» Exercise details
Begin at the line containing "(first, last) =>" in the data below and go on through the line containing "Definition addStateId (status", repeating each line exactly; include both ends and no other line.

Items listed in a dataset
=== Begin Enclosure ===

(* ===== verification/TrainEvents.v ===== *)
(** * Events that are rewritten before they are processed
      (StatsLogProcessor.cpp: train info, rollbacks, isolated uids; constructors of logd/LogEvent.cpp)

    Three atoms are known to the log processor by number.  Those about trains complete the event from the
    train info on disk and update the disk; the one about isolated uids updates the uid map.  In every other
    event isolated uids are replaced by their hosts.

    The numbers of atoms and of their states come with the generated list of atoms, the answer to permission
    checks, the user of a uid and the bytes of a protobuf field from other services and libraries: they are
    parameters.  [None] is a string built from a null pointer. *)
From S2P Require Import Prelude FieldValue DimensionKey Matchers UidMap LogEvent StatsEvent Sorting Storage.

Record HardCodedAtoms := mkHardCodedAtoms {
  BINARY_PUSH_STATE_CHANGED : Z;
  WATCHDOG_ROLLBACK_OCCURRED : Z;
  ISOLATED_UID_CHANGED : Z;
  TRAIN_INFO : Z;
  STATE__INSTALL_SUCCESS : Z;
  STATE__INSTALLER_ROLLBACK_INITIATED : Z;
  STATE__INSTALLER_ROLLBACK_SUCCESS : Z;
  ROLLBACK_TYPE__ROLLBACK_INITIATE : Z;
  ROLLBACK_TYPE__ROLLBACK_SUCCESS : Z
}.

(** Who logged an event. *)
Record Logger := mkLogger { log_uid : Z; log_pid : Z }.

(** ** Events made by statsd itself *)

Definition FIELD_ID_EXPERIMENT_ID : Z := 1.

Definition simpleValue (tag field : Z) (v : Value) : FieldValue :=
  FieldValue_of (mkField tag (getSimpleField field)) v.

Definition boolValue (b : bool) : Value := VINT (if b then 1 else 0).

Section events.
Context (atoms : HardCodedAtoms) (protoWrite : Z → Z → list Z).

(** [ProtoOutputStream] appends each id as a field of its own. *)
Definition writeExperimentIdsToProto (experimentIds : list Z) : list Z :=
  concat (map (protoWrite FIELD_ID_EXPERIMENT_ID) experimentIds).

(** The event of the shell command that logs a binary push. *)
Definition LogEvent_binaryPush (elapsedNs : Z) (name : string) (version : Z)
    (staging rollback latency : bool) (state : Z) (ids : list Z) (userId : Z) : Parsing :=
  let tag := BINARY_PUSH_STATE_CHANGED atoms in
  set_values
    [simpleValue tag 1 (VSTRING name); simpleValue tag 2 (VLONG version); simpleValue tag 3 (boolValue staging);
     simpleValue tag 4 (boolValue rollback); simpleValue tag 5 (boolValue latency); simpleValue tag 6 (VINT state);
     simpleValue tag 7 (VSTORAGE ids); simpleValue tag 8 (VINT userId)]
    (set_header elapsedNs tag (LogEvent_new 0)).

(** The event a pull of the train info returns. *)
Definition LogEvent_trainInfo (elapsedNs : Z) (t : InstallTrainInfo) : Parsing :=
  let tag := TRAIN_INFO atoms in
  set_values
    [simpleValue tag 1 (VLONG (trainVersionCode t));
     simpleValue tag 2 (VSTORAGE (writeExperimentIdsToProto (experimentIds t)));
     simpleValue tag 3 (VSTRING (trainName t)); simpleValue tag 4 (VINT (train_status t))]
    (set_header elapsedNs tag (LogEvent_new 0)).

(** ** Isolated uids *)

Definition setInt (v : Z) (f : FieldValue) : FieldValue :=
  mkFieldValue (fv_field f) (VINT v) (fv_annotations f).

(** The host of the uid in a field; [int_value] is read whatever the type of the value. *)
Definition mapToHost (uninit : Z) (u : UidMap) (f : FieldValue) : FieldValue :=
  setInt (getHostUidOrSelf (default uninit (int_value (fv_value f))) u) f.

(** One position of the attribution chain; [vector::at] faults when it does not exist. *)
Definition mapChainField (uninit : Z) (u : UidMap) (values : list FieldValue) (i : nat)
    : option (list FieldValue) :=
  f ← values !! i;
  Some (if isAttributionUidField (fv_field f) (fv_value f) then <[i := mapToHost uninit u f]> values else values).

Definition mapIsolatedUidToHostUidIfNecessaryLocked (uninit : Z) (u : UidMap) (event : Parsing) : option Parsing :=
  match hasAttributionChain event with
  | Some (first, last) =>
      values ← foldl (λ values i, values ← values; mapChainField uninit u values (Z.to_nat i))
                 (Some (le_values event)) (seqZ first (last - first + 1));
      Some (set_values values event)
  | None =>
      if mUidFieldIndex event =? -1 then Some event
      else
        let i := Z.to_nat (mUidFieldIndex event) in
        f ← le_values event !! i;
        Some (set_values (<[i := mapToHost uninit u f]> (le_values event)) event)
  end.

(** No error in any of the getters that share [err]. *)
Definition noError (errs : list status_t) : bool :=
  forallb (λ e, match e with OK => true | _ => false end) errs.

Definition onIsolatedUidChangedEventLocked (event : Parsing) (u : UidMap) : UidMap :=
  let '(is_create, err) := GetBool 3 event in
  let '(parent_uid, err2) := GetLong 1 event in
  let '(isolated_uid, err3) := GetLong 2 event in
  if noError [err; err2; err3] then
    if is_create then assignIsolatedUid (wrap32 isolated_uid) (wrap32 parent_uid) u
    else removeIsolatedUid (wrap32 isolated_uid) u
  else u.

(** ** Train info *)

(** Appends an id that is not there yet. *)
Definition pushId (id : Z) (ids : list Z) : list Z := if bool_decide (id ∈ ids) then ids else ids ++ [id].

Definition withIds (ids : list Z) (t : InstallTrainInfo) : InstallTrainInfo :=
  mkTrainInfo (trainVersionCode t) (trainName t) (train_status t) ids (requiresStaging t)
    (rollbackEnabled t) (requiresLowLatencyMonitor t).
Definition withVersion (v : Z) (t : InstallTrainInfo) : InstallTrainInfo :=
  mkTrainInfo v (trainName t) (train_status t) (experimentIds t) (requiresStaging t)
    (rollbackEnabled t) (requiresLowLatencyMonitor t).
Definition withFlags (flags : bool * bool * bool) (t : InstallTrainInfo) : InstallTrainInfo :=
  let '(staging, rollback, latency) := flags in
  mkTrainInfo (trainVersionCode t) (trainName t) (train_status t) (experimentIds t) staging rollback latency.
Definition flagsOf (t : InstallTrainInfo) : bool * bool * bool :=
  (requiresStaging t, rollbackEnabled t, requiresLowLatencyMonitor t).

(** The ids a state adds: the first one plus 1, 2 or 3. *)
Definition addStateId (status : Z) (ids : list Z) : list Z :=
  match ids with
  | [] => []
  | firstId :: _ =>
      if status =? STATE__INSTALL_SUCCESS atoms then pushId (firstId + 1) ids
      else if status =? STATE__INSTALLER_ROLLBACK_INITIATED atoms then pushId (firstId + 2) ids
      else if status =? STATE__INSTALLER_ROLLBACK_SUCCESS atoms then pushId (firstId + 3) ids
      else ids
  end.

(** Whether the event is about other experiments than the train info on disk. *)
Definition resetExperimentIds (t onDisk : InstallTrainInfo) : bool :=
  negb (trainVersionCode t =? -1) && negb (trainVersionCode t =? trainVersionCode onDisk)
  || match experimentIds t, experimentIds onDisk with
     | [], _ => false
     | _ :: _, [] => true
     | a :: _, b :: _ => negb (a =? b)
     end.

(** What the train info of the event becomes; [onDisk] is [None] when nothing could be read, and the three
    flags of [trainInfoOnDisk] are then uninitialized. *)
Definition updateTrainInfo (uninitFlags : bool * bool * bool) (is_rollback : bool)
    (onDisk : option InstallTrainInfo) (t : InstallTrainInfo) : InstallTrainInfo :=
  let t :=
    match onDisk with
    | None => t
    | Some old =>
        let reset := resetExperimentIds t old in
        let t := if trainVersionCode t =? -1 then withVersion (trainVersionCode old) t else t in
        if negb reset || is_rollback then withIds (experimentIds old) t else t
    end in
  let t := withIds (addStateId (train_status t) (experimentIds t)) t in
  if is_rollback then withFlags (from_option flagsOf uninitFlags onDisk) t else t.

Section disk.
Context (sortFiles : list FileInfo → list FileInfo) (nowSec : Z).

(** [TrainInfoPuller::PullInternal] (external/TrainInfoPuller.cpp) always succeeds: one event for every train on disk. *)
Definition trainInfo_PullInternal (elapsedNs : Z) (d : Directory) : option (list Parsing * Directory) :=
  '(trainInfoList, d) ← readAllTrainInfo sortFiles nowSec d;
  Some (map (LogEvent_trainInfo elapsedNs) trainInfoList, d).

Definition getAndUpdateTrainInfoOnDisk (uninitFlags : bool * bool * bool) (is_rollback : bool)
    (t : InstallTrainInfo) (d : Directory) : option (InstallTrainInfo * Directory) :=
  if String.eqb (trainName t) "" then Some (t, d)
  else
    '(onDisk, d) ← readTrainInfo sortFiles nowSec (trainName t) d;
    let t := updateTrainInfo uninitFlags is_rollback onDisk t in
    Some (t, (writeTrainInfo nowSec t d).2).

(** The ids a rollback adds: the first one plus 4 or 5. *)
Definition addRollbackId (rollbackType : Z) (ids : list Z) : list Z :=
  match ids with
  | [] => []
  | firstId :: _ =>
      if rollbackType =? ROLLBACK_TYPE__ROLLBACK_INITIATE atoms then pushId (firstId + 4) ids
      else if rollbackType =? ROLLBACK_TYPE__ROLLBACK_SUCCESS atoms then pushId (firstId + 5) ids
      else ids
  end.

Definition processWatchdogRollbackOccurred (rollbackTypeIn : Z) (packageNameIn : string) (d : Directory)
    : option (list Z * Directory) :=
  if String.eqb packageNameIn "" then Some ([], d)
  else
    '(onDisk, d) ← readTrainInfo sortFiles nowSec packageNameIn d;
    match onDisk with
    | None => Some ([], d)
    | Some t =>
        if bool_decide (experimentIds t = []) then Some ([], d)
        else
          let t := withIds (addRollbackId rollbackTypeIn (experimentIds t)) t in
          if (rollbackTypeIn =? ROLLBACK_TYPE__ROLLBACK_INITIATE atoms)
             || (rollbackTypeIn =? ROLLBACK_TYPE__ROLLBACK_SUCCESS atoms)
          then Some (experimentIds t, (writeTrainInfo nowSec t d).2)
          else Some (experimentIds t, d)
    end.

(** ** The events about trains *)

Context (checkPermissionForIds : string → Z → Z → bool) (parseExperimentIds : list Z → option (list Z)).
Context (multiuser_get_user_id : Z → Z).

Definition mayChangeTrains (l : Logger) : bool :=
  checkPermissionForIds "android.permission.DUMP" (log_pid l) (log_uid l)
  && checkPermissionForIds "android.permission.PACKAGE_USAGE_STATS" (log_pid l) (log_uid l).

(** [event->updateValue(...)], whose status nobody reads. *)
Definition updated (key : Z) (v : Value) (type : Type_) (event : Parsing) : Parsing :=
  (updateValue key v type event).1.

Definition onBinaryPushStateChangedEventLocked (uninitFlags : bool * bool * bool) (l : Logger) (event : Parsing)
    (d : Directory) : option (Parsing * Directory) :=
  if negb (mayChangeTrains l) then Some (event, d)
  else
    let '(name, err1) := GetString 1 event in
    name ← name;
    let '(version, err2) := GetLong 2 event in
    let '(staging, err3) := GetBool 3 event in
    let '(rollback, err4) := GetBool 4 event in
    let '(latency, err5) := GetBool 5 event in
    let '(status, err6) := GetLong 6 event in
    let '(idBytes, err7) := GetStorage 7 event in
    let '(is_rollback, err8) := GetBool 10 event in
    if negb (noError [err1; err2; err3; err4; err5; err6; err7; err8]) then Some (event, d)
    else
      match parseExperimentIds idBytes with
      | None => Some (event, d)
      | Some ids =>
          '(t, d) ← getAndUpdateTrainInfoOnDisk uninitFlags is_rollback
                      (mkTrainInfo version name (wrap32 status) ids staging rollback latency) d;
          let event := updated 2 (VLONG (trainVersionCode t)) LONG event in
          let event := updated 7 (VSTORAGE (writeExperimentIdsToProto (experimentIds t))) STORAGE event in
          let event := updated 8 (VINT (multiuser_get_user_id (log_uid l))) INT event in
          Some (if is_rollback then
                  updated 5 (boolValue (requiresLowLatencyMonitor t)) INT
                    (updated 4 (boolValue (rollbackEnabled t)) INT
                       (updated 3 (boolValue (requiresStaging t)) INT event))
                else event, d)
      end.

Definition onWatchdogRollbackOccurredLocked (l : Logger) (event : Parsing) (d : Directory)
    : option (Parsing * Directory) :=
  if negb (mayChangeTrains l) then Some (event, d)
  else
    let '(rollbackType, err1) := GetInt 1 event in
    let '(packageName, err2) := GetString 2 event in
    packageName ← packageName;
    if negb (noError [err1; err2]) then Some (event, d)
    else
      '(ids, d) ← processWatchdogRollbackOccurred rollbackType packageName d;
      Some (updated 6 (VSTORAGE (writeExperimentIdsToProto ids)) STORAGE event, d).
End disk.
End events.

=== End Enclosure ===
=== Begin Enclosure ===

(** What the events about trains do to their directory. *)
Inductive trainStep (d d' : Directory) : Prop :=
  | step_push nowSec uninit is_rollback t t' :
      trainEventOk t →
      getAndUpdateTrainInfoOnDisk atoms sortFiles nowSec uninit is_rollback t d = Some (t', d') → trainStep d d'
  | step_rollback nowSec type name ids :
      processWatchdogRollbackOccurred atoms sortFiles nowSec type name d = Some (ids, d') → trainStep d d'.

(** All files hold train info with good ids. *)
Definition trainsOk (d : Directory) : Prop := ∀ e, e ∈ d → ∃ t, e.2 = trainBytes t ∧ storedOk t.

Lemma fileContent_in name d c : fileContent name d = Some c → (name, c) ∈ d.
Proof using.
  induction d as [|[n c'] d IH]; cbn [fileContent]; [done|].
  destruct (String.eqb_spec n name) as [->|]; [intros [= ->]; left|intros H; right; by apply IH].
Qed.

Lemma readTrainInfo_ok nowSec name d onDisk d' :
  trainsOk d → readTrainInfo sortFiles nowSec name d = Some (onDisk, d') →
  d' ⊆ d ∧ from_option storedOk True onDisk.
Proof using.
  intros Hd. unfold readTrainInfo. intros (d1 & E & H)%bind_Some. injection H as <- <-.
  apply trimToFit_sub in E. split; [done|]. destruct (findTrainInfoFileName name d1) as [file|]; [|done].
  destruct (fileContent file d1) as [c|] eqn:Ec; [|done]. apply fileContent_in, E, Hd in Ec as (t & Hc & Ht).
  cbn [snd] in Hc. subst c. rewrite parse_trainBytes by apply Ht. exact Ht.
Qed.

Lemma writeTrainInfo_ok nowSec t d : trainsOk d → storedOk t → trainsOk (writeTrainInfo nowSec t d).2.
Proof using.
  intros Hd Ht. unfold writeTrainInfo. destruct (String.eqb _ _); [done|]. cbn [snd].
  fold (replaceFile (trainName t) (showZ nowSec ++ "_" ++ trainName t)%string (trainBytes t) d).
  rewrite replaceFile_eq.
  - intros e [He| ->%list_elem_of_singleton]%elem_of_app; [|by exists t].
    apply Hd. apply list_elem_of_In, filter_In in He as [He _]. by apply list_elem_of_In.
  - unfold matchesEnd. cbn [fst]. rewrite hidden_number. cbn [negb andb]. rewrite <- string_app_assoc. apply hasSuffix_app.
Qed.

=== End Enclosure ===

» Your response
  | Some (first, last) =>
      values ← foldl (λ values i, values ← values; mapChainField uninit u values (Z.to_nat i))
                 (Some (le_values event)) (seqZ first (last - first + 1));
      Some (set_values values event)
  | None =>
      if mUidFieldIndex event =? -1 then Some event
      else
        let i := Z.to_nat (mUidFieldIndex event) in
        f ← le_values event !! i;
        Some (set_values (<[i := mapToHost uninit u f]> (le_values event)) event)
  end.

(** No error in any of the getters that share [err]. *)
Definition noError (errs : list status_t) : bool :=
  forallb (λ e, match e with OK => true | _ => false end) errs.

Definition onIsolatedUidChangedEventLocked (event : Parsing) (u : UidMap) : UidMap :=
  let '(is_create, err) := GetBool 3 event in
  let '(parent_uid, err2) := GetLong 1 event in
  let '(isolated_uid, err3) := GetLong 2 event in
  if noError [err; err2; err3] then
    if is_create then assignIsolatedUid (wrap32 isolated_uid) (wrap32 parent_uid) u
    else removeIsolatedUid (wrap32 isolated_uid) u
  else u.

(** ** Train info *)

(** Appends an id that is not there yet. *)
Definition pushId (id : Z) (ids : list Z) : list Z := if bool_decide (id ∈ ids) then ids else ids ++ [id].

Definition withIds (ids : list Z) (t : InstallTrainInfo) : InstallTrainInfo :=
  mkTrainInfo (trainVersionCode t) (trainName t) (train_status t) ids (requiresStaging t)
    (rollbackEnabled t) (requiresLowLatencyMonitor t).
Definition withVersion (v : Z) (t : InstallTrainInfo) : InstallTrainInfo :=
  mkTrainInfo v (trainName t) (train_status t) (experimentIds t) (requiresStaging t)
    (rollbackEnabled t) (requiresLowLatencyMonitor t).
Definition withFlags (flags : bool * bool * bool) (t : InstallTrainInfo) : InstallTrainInfo :=
  let '(staging, rollback, latency) := flags in
  mkTrainInfo (trainVersionCode t) (trainName t) (train_status t) (experimentIds t) staging rollback latency.
Definition flagsOf (t : InstallTrainInfo) : bool * bool * bool :=
  (requiresStaging t, rollbackEnabled t, requiresLowLatencyMonitor t).

(** The ids a state adds: the first one plus 1, 2 or 3. *)
Definition addStateId (status : Z) (ids : list Z) : list Z :=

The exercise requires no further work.